How is/has sustainability being/been achieved?

COHC recognizes the importance of engaging the right players and establishing a track-record of early wins. COHC is still in its planning and early implementation stage. COHC is seeking funding which will allow it to hire a coordinator for the collaborative. This is an important next step toward achieving sustainability.

What goal or objective has your collaborative targeted?

The primary goal of the COHC is the improvement of health. The COCH is mission-centered and strategies undertaken must tie back to its mission

What measure of performance has your collaborative achieved that impacts the target population?

Too early in the process to track/measure performance.

How has you’re your outcome prevented/reduced other problems or demonstrate cost savings?

Too early in the process to track/measure cost-savings.

Has your collaborative enhanced revenue?

Too early in the process to quantify enhanced revenue.

What is the collaborative’s annual budget by revenue (please include in-kind funding in your numbers)
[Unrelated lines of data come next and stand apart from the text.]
(** *** Sequencing *)

Lemma bind_Returned {A B} (m : M A) (f : A -> M B) calls b :
  m ≫= f = (calls, Returned b) <->
  exists a c1 c2, m = (c1, Returned a) /\ f a = (c2, Returned b) /\
    calls = c1 ++ c2.
Proof.
  unfold mbind, M_bind. destruct m as [c1 [a|v| |]]; cbn [fst snd].
  - split.
    + intros Heq. exists a, c1, (f a).1. split; [done|].
      destruct (f a) as [c2 o]. cbn [fst snd] in *. by inversion Heq.
    + intros (a' & c1' & c2 & [= <- <-] & Hf & ->). by rewrite Hf.
  - split; [done|]. by intros (? & ? & ? & ? & _).
  - split; [done|]. by intros (? & ? & ? & ? & _).
  - split; [done|]. by intros (? & ? & ? & ? & _).
Qed.

Lemma bind_outcome_Returned {A B} (m : M A) (f : A -> M B) b :
  (m ≫= f).2 = Returned b <->
  exists a, m.2 = Returned a /\ (f a).2 = Returned b.
Proof.
  unfold mbind, M_bind. destruct m as [c1 [a|v| |]]; cbn [fst snd].
  - split; [by exists a|]. by intros (a' & [= <-] & Hf).
  - split; [done|]. by intros (? & ? & _).
  - split; [done|]. by intros (? & ? & _).
  - split; [done|]. by intros (? & ? & _).
Qed.

Lemma arrayToMap_Returned array calls m :
  arrayToMap array sepEq = (calls, Returned m) <->
  calls = [] /\ exists kvs, array = binding <$> kvs /\ Forall clean kvs /\
    m = list_to_map (reverse kvs).
Proof.
  unfold arrayToMap. split.
  - intros Hr.
    destruct (updateMapWithArray_outcome ∅ array)
      as [(_ & kvs & Ha & Hc & Hr')|(_ & Hr')]; rewrite Hr' in Hr; [|done].
    inversion Hr; subst calls m. split; [done|]. exists kvs.
    split; [done|]. split; [done|].
    by rewrite assign_union, (right_id_L ∅ (∪)).
  - intros (-> & kvs & -> & Hc & ->).
    rewrite updateMapWithArray_bindings by done.
    by rewrite assign_union, (right_id_L ∅ (∪)).
Qed.

(** The path the parser opens. *)
Definition pathOf (workdir entry : string) : string :=
  workdir +:+ "/" +:+ entry.

(** The file exists and is not the XML of a job (of a step). *)
Definition badJobXML (E : Env) (workdir entry : string) : Prop :=
  exists data, readFile E (pathOf workdir entry) = Some data /\
    unmarshalJob E data = None.

Definition badStepXML (E : Env) (workdir entry : string) : Prop :=
  exists data, readFile E (pathOf workdir entry) = Some data /\
    unmarshalStep E data = None.

Definition kindOf (type : string) : option JobKind :=
  if decide (type = "odps") then Some ODPS
  else if decide (type = "hadoop") then Some Hadoop
  else None.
The COHC has received $20,000 in grant funds and has pursued additional resources in order to hire a coordinator. The COHC has survived without funding for the majority of the past two years and has relied on in-kind donations of time and materials. The amount of in-kind donations has not yet been quantified.

Lessons Learned:

  • Of key importance is the ability to maintain the collaborative momentum. It is important to just keep moving forward in order to keep people engaged.
  • Keep messages and discussion simplified/accessible for the lay-person.
  • Look to get funding earlier in the process
  • Link to other health care stakeholders and activities, sooner rather than later.
  • COHC has been successful in their process of steering committee member recruitment and inclusion. At this point would like to get more physician participation.
  • Support from the state has been hugely important.
  • Don’t underestimate the amount of time things take.